Being romantically, emotionally and sexually attracted to the sex which is NATURAL for a persons orientation is hardly “anarchy.” Anarchy is when things are OUT of order. Again, this seems to be a tough one for Brown to understand. EVERY professional medical and mental health organization in the U.S. asserts that homosexuality is a normal variation of human sexuality. It has been out of order to expect LGBT people to be solely opposite sex attracted – THAT is anarchy!

My goodness, Principle #3 lays and conflates all sexual immorality to gays. By merely offering the mess up together, it becomes a wonderfully mixed bag laid on the backs of gays. How deceptively convenient?

Principle #4 – again, read some social history. Marriage was radically redefined in the late 1800s when women started to crawl out of the role of a man’s property. THAT was the biggest shift in the definition of marriage in thousands of years of history.

I’ve written some well thought out posts on marriage, again, easily found on my blog. No one is ending marriage, or erasing husband, wife, mom, dad from vocabulary. We are expanding the right to those who wish to share in it. Why on earth should we deny gay people the benefits of stronger relationships and better protected families? It thought those were GOOD things for societies – all studies indicate stability is a benefit.

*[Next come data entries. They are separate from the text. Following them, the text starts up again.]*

(** X16.  The intermediate [generateProblem] never writes an achievement,
    and a call that fails leaves every table as it was. *)
Theorem Intermediate_generateProblem_failure_changes_nothing
  (AI_SERVER_URL : string) (now : Date)
  (postGenerateProblem : UserInfo -> string + ProblemData)
  (userId : string) (w : World) :
  let run := Intermediate.generateProblem AI_SERVER_URL now postGenerateProblem
                                          userId w in
  achievements (db (snd run)) = achievements (db w)
  /\ userAchievements (db (snd run)) = userAchievements (db w)
  /\ (forall e, fst run = Throw e -> db (snd run) = db w).
Proof.
  cbn zeta.
  destruct (users_findUnique userId (db w)) as [user|] eqn:Eu.
  - rewrite (Intermediate_generateProblem_steps _ _ _ _ _ _ Eu). cbn zeta.
    destruct (postGenerateProblem _) as [msg|d]; [|destruct (existsb _ _)];
      cbn; (split; [reflexivity|]); (split; [reflexivity|]);
      intros e H; try reflexivity; discriminate H.
  - unfold Intermediate.generateProblem, bind, query. cbn. rewrite Eu. cbn.
    auto.
Qed.

Lemma Intermediate_generateProblem_failure_changes_nothing_witness :
  db (snd (Intermediate.generateProblem "http://ai" sample_now generator_down
             "alice" world_alice))
  = db world_alice.
Proof.
  destruct (Intermediate_generateProblem_failure_changes_nothing
              "http://ai" sample_now generator_down "alice" world_alice)
    as (_ & _ & H).
  exact (H (AxiosError "Request failed with status code 500") eq_refl).
Defined.

(** ** The earlier revision: the rate and its window *)

Lemma legacy_count_bounds (ps : list Legacy.Problems.t) (acc : Z) :
  acc <= fold_left (fun acc cur => acc + (if truthy (Legacy.Problems.isCorrect cur)
                                          then 1 else 0)) ps acc
      <= acc + Z.of_nat (List.length ps).
Proof.
  revert acc. induction ps as [|p r IH]; intros acc; cbn [fold_left List.length].
  - lia.
  - specialize (IH (acc + (if truthy (Legacy.Problems.isCorrect p) then 1 else 0))).
    destruct (truthy (Legacy.Problems.isCorrect p)); lia.
Qed.

Lemma insertDesc_In (p x : Legacy.Problems.t) (l : list Legacy.Problems.t) :
  In x (Legacy.insertDesc p l) <-> x = p \/ In x l.
Proof.
  induction l as [|q r IH]; cbn [Legacy.insertDesc].
  - cbn. intuition.
  - destruct (Date_ltb _ _); cbn [In]; [rewrite IH|]; intuition.
Qed.

Lemma sortDesc_In (x : Legacy.Problems.t) (l : list Legacy.Problems.t) :
  In x (Legacy.sortDesc l) <-> In x l.
Proof.
  unfold Legacy.sortDesc. induction l as [|p r IH]; cbn [fold_right]; [tauto|].
  rewrite insertDesc_In, IH. cbn. intuition.
Qed.

Lemma insertDesc_length (p : Legacy.Problems.t) (l : list Legacy.Problems.t) :
  List.length (Legacy.insertDesc p l) = S (List.length l).
Proof.
  induction l as [|q r IH]; cbn [Legacy.insertDesc]; [reflexivity|].
  destruct (Date_ltb _ _); cbn [List.length]; [now rewrite IH|reflexivity].
Qed.

Lemma sortDesc_length (l : list Legacy.Problems.t) :
  List.length (Legacy.sortDesc l) = List.length l.
Proof.
  unfold Legacy.sortDesc. induction l as [|p r IH]; cbn [fold_right]; [reflexivity|].
  rewrite insertDesc_length. cbn. now rewrite IH.
Qed.

Lemma notOlder_trans (a b c : Legacy.Problems.t) :
  notOlder a b -> notOlder b c -> notOlder a c.
Proof.
  unfold notOlder. intros H1 H2. apply Date_ltb_false in H1, H2.
  apply Date_ltb_false. lia.
Qed.

Lemma insertDesc_sorted (p : Legacy.Problems.t) (l : list Legacy.Problems.t) :
  StronglySorted notOlder l -> StronglySorted notOlder (Legacy.insertDesc p l).
Proof.
  induction l as [|q r IH]; intros Hs; cbn [Legacy.insertDesc].
  - repeat constructor.
  - inversion Hs as [|? ? Hr Hq]; subst.
    destruct (Date_ltb (Legacy.Problems.createdAt p) (Legacy.Problems.createdAt q))
      eqn:E.
    + constructor; [now apply IH|].
      apply Forall_forall. intros x Hx. apply insertDesc_In in Hx.
      destruct Hx as [->|Hx].
      * unfold notOlder. apply Date_ltb_true in E. apply Date_ltb_false. lia.
      * rewrite Forall_forall in Hq. now apply Hq.
    + constructor; [assumption|].
      constructor; [exact E|].
      apply Forall_forall. intros x Hx. rewrite Forall_forall in Hq.
      eapply notOlder_trans; [exact E|]. now apply Hq.
Qed.

Lemma sortDesc_sorted (l : list Legacy.Problems.t) :
  StronglySorted notOlder (Legacy.sortDesc l).
Proof.
  unfold Legacy.sortDesc. induction l as [|p r IH]; cbn [fold_right].
  - constructor.
  - now apply insertDesc_sorted.
Qed.

Lemma sorted_app_order {A} (R : A -> A -> Prop) (l1 l2 : list A) :
  StronglySorted R (l1 ++ l2) ->
  forall x y, In x l1 -> In y l2 -> R x y.
Proof.
  induction l1 as [|a r IH]; intros Hs x y Hx Hy; [contradiction|].
  cbn in Hs. inversion Hs as [|? ? Hr Ha]; subst.
  destruct Hx as [<-|Hx].
  - rewrite Forall_forall in Ha. apply Ha. apply in_or_app. now right.
  - now apply IH.
Qed.

(** X17.  The window of the earlier revision's rate: at most twenty
    problems, all of them the user's; every problem of the user that is left
    out is no newer than any that is kept; and with twenty problems or fewer
    none is left out. *)
Theorem legacy_findMany_newest_twenty (uid : string) (s : Legacy.Store) :
  let window := Legacy.problems_findMany uid s in
  (List.length window <= 20)%nat
  /\ (forall p, In p window -> In p (legacyProblemsOf uid s))
  /\ (forall p q, In p window -> In q (legacyProblemsOf uid s) -> ~ In q window ->
                  notOlder p q)
  /\ ((List.length (legacyProblemsOf uid s) <= 20)%nat ->
      forall q, In q (legacyProblemsOf uid s) -> In q window).
Proof.
  cbn zeta. unfold Legacy.problems_findMany. fold (legacyProblemsOf uid s).
  set (l := Legacy.sortDesc (legacyProblemsOf uid s)).
  split; [apply firstn_le_length|]. split; [|split].
  - intros p Hp. apply sortDesc_In. fold l.
    rewrite <- (firstn_skipn 20 l). apply in_or_app. now left.
  - intros p q Hp Hq Hnot.
    apply (sorted_app_order notOlder (firstn 20 l) (skipn 20 l)); auto.
    + rewrite firstn_skipn. apply sortDesc_sorted.
    + apply sortDesc_In in Hq. fold l in Hq.
      rewrite <- (firstn_skipn 20 l) in Hq. apply in_app_or in Hq.
      destruct Hq; [contradiction|assumption].
  - intros Hlen q Hq. rewrite firstn_all2.
    + now apply sortDesc_In.
    + unfold l. now rewrite sortDesc_length.
Qed.

Lemma legacy_findMany_newest_twenty_witness :
  In legacy_row_alice (Legacy.problems_findMany "alice" legacy_store_one).
Proof.
  destruct (legacy_findMany_newest_twenty "alice" legacy_store_one)
    as (_ & _ & _ & H).
  apply H.
  - cbn. lia.
  - now left.
Defined.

Then there are three pages with a poem from a sperm donor baby turned adult? Come on. There are about three times as many infertile people or those who have problems getting pregnant as there are gay people in the US. And some of those gay people HAVE had children the “natural way.” Keep the plight of the hard-to-get-pregnant folks in perspective as the condemnation for “not natural” families are formed.

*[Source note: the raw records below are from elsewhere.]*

(** * cuey-ts: client-side validation, transport error mapping and facade

    A shallow embedding of the TypeScript client: the validators of
    [src/resources/base-resource.ts], the resource clients of
    [src/resources/events.ts] and [resources/crons], the [HttpClient] of
    [utils/http] (both found after the re-exports in [src/utils/errors.ts]),
    the error classes of [src/types/errors.ts] and the facade of
    [src/client.ts]; and the properties of it that the specification states.

    Conventions.
    - A JavaScript string is its sequence of UTF-16 code units.
    - A JavaScript number is a rational or one of NaN, +Infinity, -Infinity;
      only comparison with integer constants and [Number.isInteger] are used.
    - A [throw] is the [Thrown] outcome of a [result]; a normal return is
      [Returned].
    - The platform's [new URL(s)], [new Date(s)] and [Date.toISOString] are
      not code of the repository: they are variables of the section that
      holds the validators. *)

From Stdlib Require Import List ZArith NArith QArith Bool String Ascii Lia.
From Stdlib Require Import DecimalString.
Import ListNotations.

Set Warnings "-register-all".
Local Open Scope Z_scope.

(* ------------------------------------------------------------------ *)
(** ** Strings *)

Module JsString.

Definition jsstring := list N.

(** An ASCII literal as a JavaScript string. *)
Definition js (s : string) : jsstring :=
  map N_of_ascii (list_ascii_of_string s).

(** The double quote, U+0022. *)
Definition dquote : jsstring := [34%N].

Fixpoint str_eqb (a b : jsstring) : bool :=
  match a, b with
  | [], [] => true
  | x :: a', y :: b' => N.eqb x y && str_eqb a' b'
  | _, _ => false
  end.

(** [String.prototype.startsWith]. *)
Fixpoint startsWith (s p : jsstring) {struct p} : bool :=
  match p, s with
  | [], _ => true
  | x :: p', y :: s' => N.eqb x y && startsWith s' p'
  | _ :: _, [] => false
  end.

(** [String.prototype.includes]. *)
Fixpoint includes (s p : jsstring) : bool :=
  startsWith s p ||
  match s with
  | [] => false
  | _ :: s' => includes s' p
  end.

(** WhiteSpace and LineTerminator code points, the ones [trim] removes. *)
Definition isWhiteSpace (c : N) : bool :=
  existsb (N.eqb c)
    [9; 10; 11; 12; 13; 32; 160; 5760; 8232; 8233; 8239; 8287; 12288; 65279]%N
  || (N.leb 8192 c && N.leb c 8202).

Fixpoint trimStart (s : jsstring) : jsstring :=
  match s with
  | [] => []
  | c :: r => if isWhiteSpace c then trimStart r else s
  end.

Fixpoint trimEnd (s : jsstring) : jsstring :=
  match s with
  | [] => []
  | c :: r =>
      match trimEnd r with
      | [] => if isWhiteSpace c then [] else [c]
      | r' => c :: r'
      end
  end.

(** [String.prototype.trim]. *)
Definition trim (s : jsstring) : jsstring := trimEnd (trimStart s).

(** [s.replace(/\/$/, "")]: one slash at the very end is removed. *)
Fixpoint stripTrailingSlash (s : jsstring) : jsstring :=
  match s with
  | [] => []
  | [c] => if N.eqb c 47 then [] else [c]
  | c :: r => c :: stripTrailingSlash r
  end.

#5 Gender distinctions — is it really THAT scary to consider that everyone is not cisgender male or female? Take it up with God; He is the creator. I offer a 78 minute audio chapter on my blogsite giving the latest understanding of sex and gender. It’s science and biology and that in my thinking would be God’s doing.

Principle #6 – tell the truth until the lies are dispelled. Believe me, I am TRYING!

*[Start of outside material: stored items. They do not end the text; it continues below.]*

(** * Moltbot Gateway WebSocket client (client.py): a shallow embedding

    The client is an asyncio program.  Every coroutine of [MoltbotClient] is
    embedded as a function in a state-and-exception monad over the client
    object and the objects it references (futures, tasks, sockets).  What an
    [await] yields (a frame read from the socket, a timeout, the result of a
    request) is supplied by an explicit environment argument. *)

From Stdlib Require Import ZArith NArith String Ascii.
From stdpp Require Import gmap list.

Local Open Scope N_scope.

(** ** Python values *)

(** A Python [str] is a sequence of code points. *)
Abbreviation pystr := (list N).

(** Source literals are written as UTF-8 text and decoded to code points. *)
Fixpoint utf8_decode (bs : list N) : pystr :=
  match bs with
  | [] => []
  | b0 :: r0 =>
      if b0 <? 128 then b0 :: utf8_decode r0
      else if b0 <? 224 then
        match r0 with
        | b1 :: r1 => ((b0 - 192) * 64 + (b1 - 128)) :: utf8_decode r1
        | _ => []
        end
      else if b0 <? 240 then
        match r0 with
        | b1 :: b2 :: r2 =>
            ((b0 - 224) * 4096 + (b1 - 128) * 64 + (b2 - 128)) :: utf8_decode r2
        | _ => []
        end
      else
        match r0 with
        | b1 :: b2 :: b3 :: r3 =>
            ((b0 - 240) * 262144 + (b1 - 128) * 4096 + (b2 - 128) * 64 + (b3 - 128))
              :: utf8_decode r3
        | _ => []
        end
  end.

Definition lit (s : string) : pystr :=
  utf8_decode (map N_of_ascii (list_ascii_of_string s)).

Principle #7 – the God Factor. Psssssst – pay attention to the LGBT Christian movement. The grace and mercy I see in my gay and trans* brothers and sister may well be the seed of ushering in a movement of God. This ideology infused political/religious mess of the last 45 years has been the seed of destruction of the church. It is time to end the whorish alliance. Confused? Read Chapters 5-10 in my book. (To address those who WILL say “Oh, she just wants to sell her book.” To you I say, I am just as worthy of offering input as is Brown. The major difference is that I do not conveniently ignore history to support my theology or ideology.)

#8 – Write the Last Chapter. When people come back in a decade or two and order “Outlasting” on Amazon for a penny as part of their research to see how the conservative church got it so wrong and as badly as it has – “Outlasting” will be part of the record.

_________________________________

If any Christian author refuses to address the subject of the intersection of faith with sexual orientation and gender identity with academic integrity including acknowledging: the cultural shifts in the status of women of many millennia, the progression of understanding and input from experts in human sexuality, the merger of conservative politics and religion since the late 1970s with its destructive impact, each significantly influencing the ability to take an honest look at biblical translations, then why should that author’s opinions be respected or influential?

When Christians finally acknowledge the ignorance with which they formulated opinions and doctrine concerning the LGBT community and LGBT Christians in particular, they will then regret the harm they caused resulting from their ignorance.

Ethical reflection of such ignorance WILL come as it did on issues of women and civil rights for people of color. Brown’s writings will hold an embarrassing place in that legacy.
_________

I gave the book 2 stars rather than 1 because any book project requires work; I do not dismiss such efforts.